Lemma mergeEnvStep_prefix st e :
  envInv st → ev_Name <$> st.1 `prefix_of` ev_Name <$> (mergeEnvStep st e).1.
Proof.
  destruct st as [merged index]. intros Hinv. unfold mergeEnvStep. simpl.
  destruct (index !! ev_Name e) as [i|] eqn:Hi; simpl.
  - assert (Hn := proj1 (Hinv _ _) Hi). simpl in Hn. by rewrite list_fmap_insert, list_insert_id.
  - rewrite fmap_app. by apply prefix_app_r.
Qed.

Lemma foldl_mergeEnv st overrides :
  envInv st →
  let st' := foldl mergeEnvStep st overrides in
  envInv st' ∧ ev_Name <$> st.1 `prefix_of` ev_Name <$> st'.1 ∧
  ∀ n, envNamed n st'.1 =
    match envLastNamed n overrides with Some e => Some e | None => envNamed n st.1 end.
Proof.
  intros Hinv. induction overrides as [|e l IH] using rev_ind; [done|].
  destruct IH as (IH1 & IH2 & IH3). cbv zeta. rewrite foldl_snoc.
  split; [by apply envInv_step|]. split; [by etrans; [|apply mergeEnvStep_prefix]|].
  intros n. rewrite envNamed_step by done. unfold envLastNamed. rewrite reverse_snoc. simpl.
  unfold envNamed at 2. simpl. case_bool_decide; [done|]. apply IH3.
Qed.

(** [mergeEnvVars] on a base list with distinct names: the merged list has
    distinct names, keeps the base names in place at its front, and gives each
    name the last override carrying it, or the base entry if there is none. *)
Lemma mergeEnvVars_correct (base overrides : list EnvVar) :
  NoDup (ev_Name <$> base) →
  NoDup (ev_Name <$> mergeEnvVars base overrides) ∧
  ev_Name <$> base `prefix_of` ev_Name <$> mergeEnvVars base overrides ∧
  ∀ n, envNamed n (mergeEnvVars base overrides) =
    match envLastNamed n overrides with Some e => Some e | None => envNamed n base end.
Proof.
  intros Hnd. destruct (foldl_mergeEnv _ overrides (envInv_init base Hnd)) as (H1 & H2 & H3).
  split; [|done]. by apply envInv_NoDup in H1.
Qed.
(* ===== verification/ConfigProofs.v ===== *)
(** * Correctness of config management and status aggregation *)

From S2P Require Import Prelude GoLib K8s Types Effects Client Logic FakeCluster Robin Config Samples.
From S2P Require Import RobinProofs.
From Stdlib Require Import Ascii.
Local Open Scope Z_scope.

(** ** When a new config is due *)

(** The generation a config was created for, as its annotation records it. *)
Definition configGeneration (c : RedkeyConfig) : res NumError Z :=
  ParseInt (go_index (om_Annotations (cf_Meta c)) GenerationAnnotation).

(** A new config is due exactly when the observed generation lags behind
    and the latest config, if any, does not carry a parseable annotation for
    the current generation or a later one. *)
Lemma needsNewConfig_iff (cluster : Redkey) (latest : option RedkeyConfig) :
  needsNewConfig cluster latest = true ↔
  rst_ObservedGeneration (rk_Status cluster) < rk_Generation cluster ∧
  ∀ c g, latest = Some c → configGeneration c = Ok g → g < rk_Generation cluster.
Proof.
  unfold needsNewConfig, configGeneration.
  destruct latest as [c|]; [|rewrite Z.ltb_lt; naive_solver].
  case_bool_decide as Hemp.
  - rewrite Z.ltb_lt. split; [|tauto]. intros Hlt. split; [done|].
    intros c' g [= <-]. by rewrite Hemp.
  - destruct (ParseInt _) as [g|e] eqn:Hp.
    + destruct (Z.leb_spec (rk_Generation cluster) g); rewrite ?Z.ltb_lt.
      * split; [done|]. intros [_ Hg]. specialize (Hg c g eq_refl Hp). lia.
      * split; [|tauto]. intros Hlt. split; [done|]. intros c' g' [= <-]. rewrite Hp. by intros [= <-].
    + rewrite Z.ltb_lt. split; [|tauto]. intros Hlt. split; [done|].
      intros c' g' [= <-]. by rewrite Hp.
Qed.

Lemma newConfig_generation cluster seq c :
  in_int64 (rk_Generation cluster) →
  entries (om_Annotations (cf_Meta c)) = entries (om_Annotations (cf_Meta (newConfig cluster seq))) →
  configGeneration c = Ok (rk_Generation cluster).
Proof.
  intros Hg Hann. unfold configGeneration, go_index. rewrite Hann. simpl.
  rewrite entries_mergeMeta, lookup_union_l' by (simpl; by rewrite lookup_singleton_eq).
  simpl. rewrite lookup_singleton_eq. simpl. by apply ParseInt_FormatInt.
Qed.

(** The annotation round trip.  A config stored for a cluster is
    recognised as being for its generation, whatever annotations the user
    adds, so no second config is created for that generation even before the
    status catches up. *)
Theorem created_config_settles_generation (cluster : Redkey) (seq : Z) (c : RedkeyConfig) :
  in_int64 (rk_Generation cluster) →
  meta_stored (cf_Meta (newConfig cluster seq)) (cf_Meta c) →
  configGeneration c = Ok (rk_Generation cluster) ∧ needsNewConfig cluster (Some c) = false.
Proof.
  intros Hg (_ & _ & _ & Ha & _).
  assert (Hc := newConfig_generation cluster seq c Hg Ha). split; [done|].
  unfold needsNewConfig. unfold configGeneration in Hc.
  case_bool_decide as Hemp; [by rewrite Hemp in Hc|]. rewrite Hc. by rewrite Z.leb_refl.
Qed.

Work order
Up to and including the line that contains "split; [by apply", restate each line of the material above word for word, beginning with its first line.

Answer to this problem
Lemma mergeEnvStep_prefix st e :
  envInv st → ev_Name <$> st.1 `prefix_of` ev_Name <$> (mergeEnvStep st e).1.
Proof.
  destruct st as [merged index]. intros Hinv. unfold mergeEnvStep. simpl.
  destruct (index !! ev_Name e) as [i|] eqn:Hi; simpl.
  - assert (Hn := proj1 (Hinv _ _) Hi). simpl in Hn. by rewrite list_fmap_insert, list_insert_id.
  - rewrite fmap_app. by apply prefix_app_r.
Qed.

Lemma foldl_mergeEnv st overrides :
  envInv st →
  let st' := foldl mergeEnvStep st overrides in
  envInv st' ∧ ev_Name <$> st.1 `prefix_of` ev_Name <$> st'.1 ∧
  ∀ n, envNamed n st'.1 =
    match envLastNamed n overrides with Some e => Some e | None => envNamed n st.1 end.
Proof.
  intros Hinv. induction overrides as [|e l IH] using rev_ind; [done|].
  destruct IH as (IH1 & IH2 & IH3). cbv zeta. rewrite foldl_snoc.
  split; [by apply envInv_step|]. split; [by etrans; [|apply mergeEnvStep_prefix]|].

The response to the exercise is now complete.